WORK TO COMPLETE: Each line from the one that contains "(own_fields <$> claims)" to the end of the entries must be copied word for word, and only those lines.

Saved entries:
▬▬▬▬▬▬

(* ===== verification/VaultExchange.v ===== *)
(** express-oidc-vault: [createExchangeHandler] and [createRefreshHandler] of [index.ts], and what holds of
    every way they can go, over any store, provider, application and proof verifier. *)

From S2P Require Import Prelude JsValue JsJson AttestTypes AttestCanonical AttestVerify JsBuffer JsMap HeapAdmission VaultBinding VaultDpop VaultTickets VaultStore VaultSafety VaultGuarantees DpopNonce DpopPolicy DpopChallenge DpopProof VaultCookies VaultRoute VaultRecords VaultOrigins VaultProvider RouteTask VaultHandler.

Section handlers.
Variable parse_url : jsstr → option URL.
Variable origin_of : URL → jsstr.
Variable sha256 : list Z → list Z.
Variable decode_header : jsstr → option jsval.
Variable decode_claims : jsstr → option jsval.
Variable options : RouteOptions.
Variable config : ResolvedConfig.
Variable trustedOrigins : list jsstr.

Notation withIssuedToken := (withIssuedToken parse_url decode_header decode_claims options).
Notation assert_identity provider := (assertVaultSessionIdentity provider (rcf_issuer config) (Some (rcf_clientId config))).
Notation policy_allows jkt := (assertDeviceBindingPolicy (ro_deviceBinding options) (binding_value jkt)).

(** * Exchange *)

(** An exchange that checks everything before it spends the code. *)
Definition protectedExchange (record : CodeSnapshot) : bool :=
  proving options || recognizing options || bool_decide (is_Some (bm_browserBindingHash (cs_match record))).

(** The second read of the code and its session, when the first one did not consume. *)
Definition consume_exchange_code (code : jsstr) (record : CodeSnapshot) (session : SessionSnapshot) (recognition : option jsstr)
    : rtask unit :=
  let! consumed := store_record (if protectedExchange record
                                 then OpConsumeCodeIf code (match_value (cs_match record)) (JStr (cs_sessionId record))
                                 else OpConsumeCode code) in
  let! consumed := pure_step (or_invalid consumed invalidExchangeCode) in
  let! now := getNow in
  let! returned := pure_step (snapshotVaultExchangeCode consumed code now) in
  pure_step (assertVaultExchangeCodeMatches returned record) ;!
  let! returnedSession := store_session (OpGetSession (cs_sessionId record)) in
  let! returnedSession := pure_step (or_invalid returnedSession invalidVaultSession) in
  let! now := getNow in
  let! checkedSession := pure_step (snapshotVaultSession returnedSession (cs_sessionId record) now) in
  pure_step (assert_identity (ss_provider checkedSession)) ;!
  pure_step (assertVaultExchangeSessionBinding returned checkedSession) ;!
  pure_step (assertVaultSessionMatches checkedSession session) ;!
  pure_step (assert_recognition options (ss_metadata checkedSession) recognition invalidVaultSession).

(** From the commit on. *)
Definition finish_exchange (session : SessionSnapshot) (cookieSecret : option jsstr) (verified : option VerifiedBinding)
    : rtask ExchangeResult :=
  tcatch
    (let! issuedToken := withIssuedToken session ExchangeToken verified in
     set_session_cookie parse_url options (ss_sessionId session) ;!
     clear_transaction_cookie options cookieSecret ;!
     Ret (Ok (createExchangeResponse (ro_vault options) session issuedToken)))
    (λ e, clear_transaction_cookie options cookieSecret ;! throw e).

Definition createExchangeHandler (rq : Request) : rtask ExchangeResult :=
  let! capturedRecognition :=
    pure_step (captureFingerprintRecognition sha256 (hd_rawHeaders (rq_head rq)) (ro_fingerprint options)) in
  let! code := pure_step (getRequiredString (body_field rq "code") (js "Exchange request is missing code.")
                            (js "OIDC_VAULT_MISSING_EXCHANGE_CODE") 400) in
  let canPreflight := can options "getExchangeCode" in
  pure_step (guard (negb ((proving options || recognizing options)
                          && (negb canPreflight || negb (can options "consumeExchangeCodeIfMatches"))))
               (TypeError (js "Device-bound exchange requires guarded store reads and atomic consumption."))) ;!
  let! rawCode := store_record (if canPreflight then OpGetCode code else OpConsumeCode code) in
  let! rawCode := pure_step (or_invalid rawCode invalidExchangeCode) in
  let! now := getNow in
  let! record := pure_step (snapshotVaultExchangeCode rawCode code now) in
  pure_step (if bool_decide (is_Some (bm_browserBindingHash (cs_match record)))
             then captureTrustedOriginGuard parse_url origin_of (rq_head rq) (ro_vault options) trustedOrigins ActExchange false
             else Ok tt) ;!
  pure_step (policy_allows (bm_deviceBinding (cs_match record))) ;!
  let! rawSession := store_session (OpGetSession (cs_sessionId record)) in
  let! rawSession := pure_step (or_invalid rawSession invalidVaultSession) in
  let! now := getNow in
  let! session := pure_step (snapshotVaultSession rawSession (cs_sessionId record) now) in
  pure_step (policy_allows (ss_deviceBinding session)) ;!
  pure_step (assertVaultExchangeSessionBinding record session) ;!
  pure_step (guard (negb (protectedExchange record && negb (can options "consumeExchangeCodeIfMatches")))
               (TypeError (js "Guarded exchange requires storeProvider.consumeExchangeCodeIfMatches."))) ;!
  pure_step (if protectedExchange record then assert_identity (ss_provider session) else Ok tt) ;!
  let! cookieSecret := pure_step (authenticateTransactionCookie sha256 (rq_cookie rq) (ro_transactionCookie options) (cs_match record)) in
  let! recognition := pure_step (recognition_of options (ss_metadata session)) in
  pure_step (assertFingerprintRecognition (ro_fingerprint options) recognition capturedRecognition) ;!
  let! verified := prove_session options rq (ss_deviceBinding session) in
  (if canPreflight then consume_exchange_code code record session recognition else Ret (Ok tt)) ;!
  pure_step (assert_identity (ss_provider session)) ;!
  finish_exchange session cookieSecret verified.

(** * Refresh *)

Definition refresh_expired : oidc_error := http_error 401 "OIDC_VAULT_INVALID_SESSION" "Session is missing or expired.".

(** The session as it is read again before its refresh token is used. *)
Definition recheck_session (sessionId : jsstr) (current : SessionSnapshot) (recognition : option jsstr) : rtask unit :=
  if proving options || recognizing options then
    let! latest := store_session (OpGetSession sessionId) in
    let! latest := pure_step (or_invalid latest invalidVaultSession) in
    let! now := getNow in
    let! latestSession := pure_step (snapshotVaultSession latest sessionId now) in
    pure_step (assertVaultSessionMatches latestSession current) ;!
    pure_step (assert_recognition options (ss_metadata latestSession) recognition invalidVaultSession)
  else Ret (Ok tt).

(** [requestToken(…).catch(…)]: only the current session's own refusal is passed on. *)
Definition refused_refresh (sessionId : jsstr) (current : SessionSnapshot) (error : route_error) : rtask jsval :=
  match error with
  | RouteError (OidcVaultHttpError _ code _ _) =>
      if jsstr_eqb code (js "OIDC_VAULT_REFRESH_REJECTED") then
        let! latest := store_session (OpGetSession sessionId) in
        let! matches :=
          match latest with
          | None => Ret (Ok false)
          | Some latest =>
              tcatch (let! now := getNow in
                      let! latest := pure_step (snapshotVaultSession latest sessionId now) in
                      pure_step (assertVaultSessionMatches latest current) ;! Ret (Ok true))
                (λ _, Ret (Ok false))
          end in
        if matches then throw error else fail token_request_failed
      else throw error
  | _ => throw error
  end.
Definition refresh_tokens (sessionId : jsstr) (current : SessionSnapshot) (metadata : ProviderMetadata) : rtask jsval :=
  tcatch (requestToken metadata "refresh_token" [(js "refresh_token", ss_refreshToken current)]) (refused_refresh sessionId current).

(** The claims of a new ID token, and the subject. *)
Definition refreshed_identity (current : SessionSnapshot) (metadata : ProviderMetadata) (tokenResponse : jsval)
    : rtask (option jsval * jsstr) :=
  match isString (get_field tokenResponse (js "id_token")) with
  | None => Ret (Ok (None, ss_subject current))
  | Some newIdToken =>
      let! claims := verifyIdToken metadata newIdToken None in
      let! subject := pure_step (getRequiredString (get_field claims (js "sub")) (js "OIDC id_token is missing sub.")
                                   (js "OIDC_VAULT_INVALID_ID_TOKEN") 502) in
      pure_step (guard (jsstr_eqb subject (ss_subject current))
                   (http_error 502 "OIDC_VAULT_INVALID_ID_TOKEN" "OIDC refreshed id_token sub changed.")) ;!
      Ret (Ok (Some claims, subject))
  end.

Definition user_info (metadata : ProviderMetadata) (tokenResponse : jsval) (subject : jsstr) : rtask (option jsval) :=
  match isString (get_field tokenResponse (js "access_token")) with
  | Some accessToken =>
      if shouldFetchUserInfo options metadata then
        let! userInfo := fetchUserInfo metadata accessToken in
        pure_step (assertUserInfoSubject userInfo subject) ;! Ret (Ok (Some userInfo))
      else Ret (Ok None)
  | None => Ret (Ok None)
  end.

(** [typeof claims.sid === 'string' ? … : …] *)
Definition provider_session_id (claims : option jsval) (fallback : option jsstr) : option jsstr :=
  match claims ≫= (λ c, as_string (get_field c (js "sid"))) with Some sid => Some sid | None => fallback end.

(** The session the refresh composes, with a fresh identifier. *)
Definition next_session (current : SessionSnapshot) (tokenResponse : jsval) (claims : option jsval) (subject : jsstr)
    (userInfo : option jsval) (sessionId : jsstr) (now : num) : Session :=
  let answered name kept := match isString (get_field tokenResponse (js name)) with Some v => Some v | None => kept end in
  let s := copyVaultSession false current in
  mkSession sessionId (Some (lineage_of current)) (JStr subject) (string_value (provider_session_id claims (ss_providerSessionId current)))
    (s_provider s) (s_deviceBinding s)
    (JStr (default (ss_refreshToken current) (answered "refresh_token"%string None)))
    (JStr (default (ss_idToken current) (answered "id_token"%string None)))
    (s_expiresAt s) (s_createdAt s) (JNum now)
    ([(js "accessToken", string_value (answered "access_token"%string (ss_accessToken current)));
      (js "scope", string_value (match as_string (get_field tokenResponse (js "scope")) with
                                 | Some scope => Some scope
                                 | None => ss_scope current
                                 end));
      (js "user", copyVaultUserProfile (composeRefreshedUserProfile subject (ss_user current) (own_fields <$> claims)
                                          (own_fields (default JUndef userInfo))))]
     ++ (if is_undef (ss_metadata current) then [] else [(js "metadata", ss_metadata current)])).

▬▬▬▬▬▬

ANSWER BELOW:
      (js "user", copyVaultUserProfile (composeRefreshedUserProfile subject (ss_user current) (own_fields <$> claims)
                                          (own_fields (default JUndef userInfo))))]
     ++ (if is_undef (ss_metadata current) then [] else [(js "metadata", ss_metadata current)])).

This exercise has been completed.